What the exercise asks: Return the data below exactly, but only from the line containing "Returns (Some d))" through the line containing "(encountered Detail.v_direction rows)", with both of those lines included.

Supplied entries:
#####

Lemma recipe_detail_returns g recipe_uri d :
  recipe_detail g recipe_uri = Returns (Some d) →
  ∃ first rows,
    Detail.query g (URIRef recipe_uri) = first :: rows
    ∧ d = foldl Detail.collect (Detail.initial recipe_uri first) (first :: rows).
Proof.
  unfold recipe_detail.
  destruct (in_angle_brackets recipe_uri) as [iri| |] eqn:Hq; simpl; try done.
  apply in_angle_brackets_returns in Hq as ->.
  destruct (Detail.query g (URIRef recipe_uri)) as [|first rows]; [done|].
  intros [= <-]. by exists first, rows.
Qed.

Lemma detail_query_inhabited g n :
  (∃ l, Text n RDFS_label l ∈ g) → Detail.query g n ≠ [].
Proof.
  intros [l Hl] Hnil.
  destruct (optional_inhabited (texts g n SCHEMA_url)) as [v1 H1].
  destruct (optional_inhabited (ratings g n)) as [v2 H2].
  destruct (optional_inhabited (ints g n REC_hasTotalTime)) as [v3 H3].
  destruct (optional_inhabited (labelled g n REC_hasIngredient)) as [v4 H4].
  destruct (optional_inhabited (labelled g n SCHEMA_step)) as [v5 H5].
  destruct (optional_inhabited (labelled g n REC_hasDiet)) as [v6 H6].
  destruct (optional_inhabited (labelled g n REC_hasCuisine)) as [v7 H7].
  apply elem_of_texts in Hl.
  assert ({| Detail.v_label := l; Detail.v_url := v1; Detail.v_rating := v2;
             Detail.v_totalTime := v3; Detail.v_ingredientLabel := v4;
             Detail.v_direction := v5; Detail.v_dietLabel := v6;
             Detail.v_cuisineLabel := v7 |} ∈ Detail.query g n) as Hin.
  { unfold Detail.query. repeat setoid_rewrite list_elem_of_bind.
    setoid_rewrite list_elem_of_singleton.
    repeat (eexists; split; [|eassumption]). done. }
  rewrite Hnil in Hin. by apply elem_of_nil in Hin.
Qed.

(** C9.  For every store and every identifier of a recipe of the store,
    [detail] returns a record, and in every record that [detail] returns the
    ingredients, directions, diets and cuisines lists hold no value twice
    and list the values in the order in which the rows of the join first
    showed them. *)
Theorem recipe_detail_lists g recipe_uri :
  (iri_verbatim recipe_uri → recipe_of g (URIRef recipe_uri) →
   ∃ d, recipe_detail g recipe_uri = Returns (Some d))
  ∧ (∀ d, recipe_detail g recipe_uri = Returns (Some d) →
       let rows := Detail.query g (URIRef recipe_uri) in
       (NoDup (ingredients d) ∧ NoDup (directions d)
        ∧ NoDup (diets d) ∧ NoDup (cuisines d))
       ∧ ingredients d = first_seen (encountered Detail.v_ingredientLabel rows)
       ∧ directions d = first_seen (encountered Detail.v_direction rows)
       ∧ diets d = first_seen (encountered Detail.v_dietLabel rows)
       ∧ cuisines d = first_seen (encountered Detail.v_cuisineLabel rows)).
Proof.
  split.
  - intros Hv [_ Hl]. unfold recipe_detail, iri_verbatim in *. rewrite Hv.
    simpl. pose proof (detail_query_inhabited g _ Hl) as Hne.
    destruct (Detail.query g (URIRef recipe_uri)); [done|eauto].
  - intros d (first & rows & Hq & ->)%recipe_detail_returns. cbv zeta.
    rewrite Hq.
    destruct (collect_fields (first :: rows)
                (Detail.initial recipe_uri first)) as (-> & -> & -> & ->).
    simpl ingredients. simpl directions. simpl diets. simpl cuisines.
    rewrite !append_new_first_seen.
    repeat split; apply first_seen_NoDup.
Qed.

#####

Exercise solution:
   ∃ d, recipe_detail g recipe_uri = Returns (Some d))
  ∧ (∀ d, recipe_detail g recipe_uri = Returns (Some d) →
       let rows := Detail.query g (URIRef recipe_uri) in
       (NoDup (ingredients d) ∧ NoDup (directions d)
        ∧ NoDup (diets d) ∧ NoDup (cuisines d))
       ∧ ingredients d = first_seen (encountered Detail.v_ingredientLabel rows)
       ∧ directions d = first_seen (encountered Detail.v_direction rows)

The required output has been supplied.